A NEW APPROACH TO DETERMINE RATES OF RECEPTOR APPEARANCE AND DISAPPEARANCE INVIVO - APPLICATION TO AGONIST-MEDIATED DOWN-REGULATION OF RAT RENAL CORTICAL BETA-1- AND BETA2- ADRENERGIC-RECEPTORS

Abstract

A method was developed for the assessment of agonist-induced down-regulation of receptors in vivo in terms of rates of receptor appearance and disappearance. This method involves computer-assisted analysis of the kinetics of receptor loss during agonist infusion and of the recovery of receptor number upon the removal of the agonist.
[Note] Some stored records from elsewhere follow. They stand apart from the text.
(* ===== verification/SessionClock.v ===== *)
(** * The session clock: [services/session_clock.py]

    Dates are days since the epoch, times of New York are wall-clock
    microseconds since the epoch.  The exchange calendar (the library
    exchange_calendars) and the time zone database are parameters. *)

From S2P Require Import Prelude PyText PyTime.

#[local] Open Scope Z_scope.
#[local] Open Scope py_scope.
#[local] Set Warnings "-clear-no-such-hyp".

Definition time_of (h m : Z) : Z := (h * 3600 + m * 60) * second.
Definition RTH_OPEN : Z := time_of 9 30.
Definition RTH_CLOSE : Z := time_of 16 0.
Definition HALF_CLOSE : Z := time_of 13 0.

(** [datetime.combine(d, t, tzinfo=ET)]; the date of a wall-clock time. *)
Definition combine (d t : Z) : Z := d * day_us + t.
Definition date_of (t : Z) : Z := t / day_us.

(** The methods of the XNYS calendar the module calls; each may raise. *)
Record Calendar : Type := {
  cal_is_session : Z -> result bool;
  cal_schedule_open : Z -> result Z;
  cal_schedule_close : Z -> result Z;
  cal_next_open_date : Z -> result Z;
  cal_previous_close_date : Z -> result Z
}.

(** A row of the reference CSV. *)
Record CsvEntry : Type := { csv_is_early_close : bool; csv_close_time_et : string }.

(** What [except (KeyError, ValueError, AttributeError, RuntimeError)]
    catches. *)
Definition caught (e : exn) : bool :=
  match e with
  | KeyError _ | ValueError _ | InstrumentResolutionError _ | AttributeError => true
  | OtherError m => (m =? "RuntimeError")%string
  | _ => false
  end.

(** [time(int(parts[0]), int(parts[1]))] of a split close time. *)
Definition parse_close_time (s : string) : result Z :=
  match str_split ":" s with
  | a :: b :: _ =>
      let! h := py_int a in
      let! m := py_int b in
      if (0 <=? h) && (h <=? 23) && (0 <=? m) && (m <=? 59) then Ok (time_of h m)
      else Raise (ValueError "hour or minute out of range")
  | _ => Raise IndexError
  end.

Section Clock.
(** [_cal()]: [None] when the library is not installed. *)
Variable cal : option Calendar.
(** [_load_csv_schedule()]: the rows by date and their date range. *)
Variable csv_schedule : gmap Z CsvEntry.
Variable csv_range : option (Z * Z).
(** The module's sets of extra holidays and half days. *)
Variables fallback_holidays fallback_half : gset Z.

(** The part of [is_trading_day] after the calendar. *)
Definition csv_trading_day (d : Z) : bool :=
  match csv_range with
  | Some (min_d, max_d) =>
      if (min_d <=? d) && (d <=? max_d) then
        if 5 <=? weekday d then false
        else match csv_schedule !! d with
             | Some entry => csv_is_early_close entry
             | None => true
             end
      else false
  | None => false
  end.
These kinetics are analyzed in terms of a steady-state model that allows estimation of the rate constants for receptor appearance, Kap, and receptor disappearance, Kdp. Several tests establish that the model can fit experimentally derived data very well. In testing this model, the in vivo down-regulation and recovery of rat renal cortical membrane .beta.1- and .beta.2-adrenergic receptors in response to infusion of the agonist isoproterenol from s.b. implanted osmotic minipumps was studied. During recovery from down-regulation, the .beta.1-receptors have a T1/2 [half life] of 45 h and a kap of 1.6%/h, and the .beta.2-adrenergic receptors at t1/2 of 18 h and a Kap of 3.9%/h. During down-regulation, the t1/2 for both receptors is 12 h, while kap for .beta.1-receptors and .beta.2-receptors are 3 and 2.3%/h, respectively. To the extent that the kinetics of recovery from down-regulation reflect basal receptor metabolism, the data indicate that enhanced receptor clearance of both receptor subtypes from the plasma membrane contibute to down-regulation, but changes in rates of receptor appearance may occur as well. The use of this computer modeling technique for defining kinetics of changes in receptor number from 1 steady state level to another should provide a generally useful means to assess hormone and neurotransmitter receptor metabolism in vivo.